Sobre el chat de Puyo
El río Puyo serpentea al este de la ciudad, arrastrando consigo el aroma húmedo de la selva y la neblina que le da nombre. Aquí, a 950 metros sobre el nivel del mar, el clima es un abrazo cálido y constante de aire tropical: 21 °C de media, con lluvias que refrescan el ambiente pero no apagan el bullicio de una urbe que late al ritmo de la Amazonía.
Los puyenses —así se llaman los de aquí— tienen en la mesa una de las cocinas más ricas del país.
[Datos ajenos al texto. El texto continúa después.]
(** ** The best grid-search entry *)

Lemma max_from_first {A} (key : A → Q) (best : A) (rest : list A) :
  ∃ k, (best :: rest) !! k = Some (max_from key best rest) ∧
       (∀ j x, (j < k)%nat → (best :: rest) !! j = Some x →
               (key x < key (max_from key best rest))%Q) ∧
       (∀ x, x ∈ best :: rest → (key x <= key (max_from key best rest))%Q).
Proof.
  revert best. induction rest as [|x rest IH]; intros best; cbn [max_from].
  - exists 0%nat. split; [done|]. split; [intros; lia|].
    intros x ->%list_elem_of_singleton. lra.
  - destruct (Qlt_le_dec (key best) (key x)) as [Hlt|Hle].
    + destruct (IH x) as (k & Hk & Hbefore & Hmax).
      exists (S k). split; [done|]. split.
      * intros [|j] y Hj Hy.
        -- injection Hy as <-. pose proof (Hmax x (list_elem_of_here _ _)). lra.
        -- apply (Hbefore j); [lia|done].
      * intros y [->|Hy]%elem_of_cons; [|by apply Hmax].
        pose proof (Hmax x (list_elem_of_here _ _)). lra.
    + destruct (IH best) as (k & Hk & Hbefore & Hmax).
      destruct k as [|k].
      * exists 0%nat. split; [done|]. split; [intros; lia|].
        intros y [->|[->|Hy]%elem_of_cons]%elem_of_cons.
        -- apply Hmax, list_elem_of_here.
        -- pose proof (Hmax best (list_elem_of_here _ _)). lra.
        -- by apply Hmax, list_elem_of_further.
      * exists (S (S k)). split; [done|].
        assert (key best < key (max_from key best rest))%Q as Hb
          by (apply (Hbefore 0%nat); [lia|done]).
        split.
        -- intros [|[|j]] y Hj Hy.
           ++ by injection Hy as <-.
           ++ injection Hy as <-. lra.
           ++ apply (Hbefore (S j)); [lia|done].
        -- intros y [->|[->|Hy]%elem_of_cons]%elem_of_cons.
           ++ lra.
           ++ lra.
           ++ by apply Hmax, list_elem_of_further.
Qed.

(** On the entries that a search over a parameter grid records, the
    selection returns a combination of the grid whose mean held-out score no
    combination of the grid exceeds. *)
Lemma best_of_grid (grid : list (string * list option_value))
    (mean_score : gmap string option_value → Q)
    (fold_scores : gmap string option_value → list Q) :
  ParameterGrid grid ≠ [] →
  ∃ params,
    best_of (grid_scores_of grid mean_score fold_scores)
      = Ok (params, mean_score params) ∧
    params ∈ ParameterGrid grid ∧
    ∀ params', params' ∈ ParameterGrid grid →
               (mean_score params' <= mean_score params)%Q.
Proof.
  unfold grid_scores_of. intros Hne.
  destruct (ParameterGrid grid) as [|p0 ps]; [done|]. rewrite fmap_cons.
  unfold best_of. cbn [py_max mbind result_bind].
  set (entry := fun params => (params, mean_score params, fold_scores params)).
  destruct (max_from_first (fun x => snd (fst x)) (entry p0) (entry <$> ps))
    as (k & Hk & _ & Hmax).
  rewrite <-fmap_cons in Hk, Hmax.
  apply list_lookup_fmap_Some in Hk as (params & Hbest & Hparams).
  rewrite Hbest in Hmax. exists params.
  change (p0, mean_score p0, fold_scores p0) with (entry p0). rewrite Hbest.
  split; [done|]. split; [by eapply list_elem_of_lookup_2|].
  intros params' Hin.
  apply (Hmax (entry params')), list_elem_of_fmap_2, Hin.
Qed.

Lemma ParameterGrid_parameters : ParameterGrid parameters ≠ [].
Proof. discriminate. Qed.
El paiche, ese gigante de agua dulce que puede medir hasta tres metros, se sirve en maitos sobre hojas de bijao o en ceviche volquetero, donde el jugo de limón juega con los sabores del río. Y no es solo pescado: la chicha masticada de yuca o el pincho de chontacuro —gusanos de palma asados— son platos que sorprenden a quien llega por primera vez.
La ciudad no olvida su esencia indígena. En las calles, entre el rumor de los motores y el bullicio de los mercados, conviven tradiciones de siete nacionalidades originarias: quichuas, shuar, achuar… Cada barrio tiene su historia, pero todos confluyen en el río Pambay, que cruza el norte y desagua en el Puyo junto al mirador turístico, donde la luz del atardecer se mezcla con el vapor de la selva.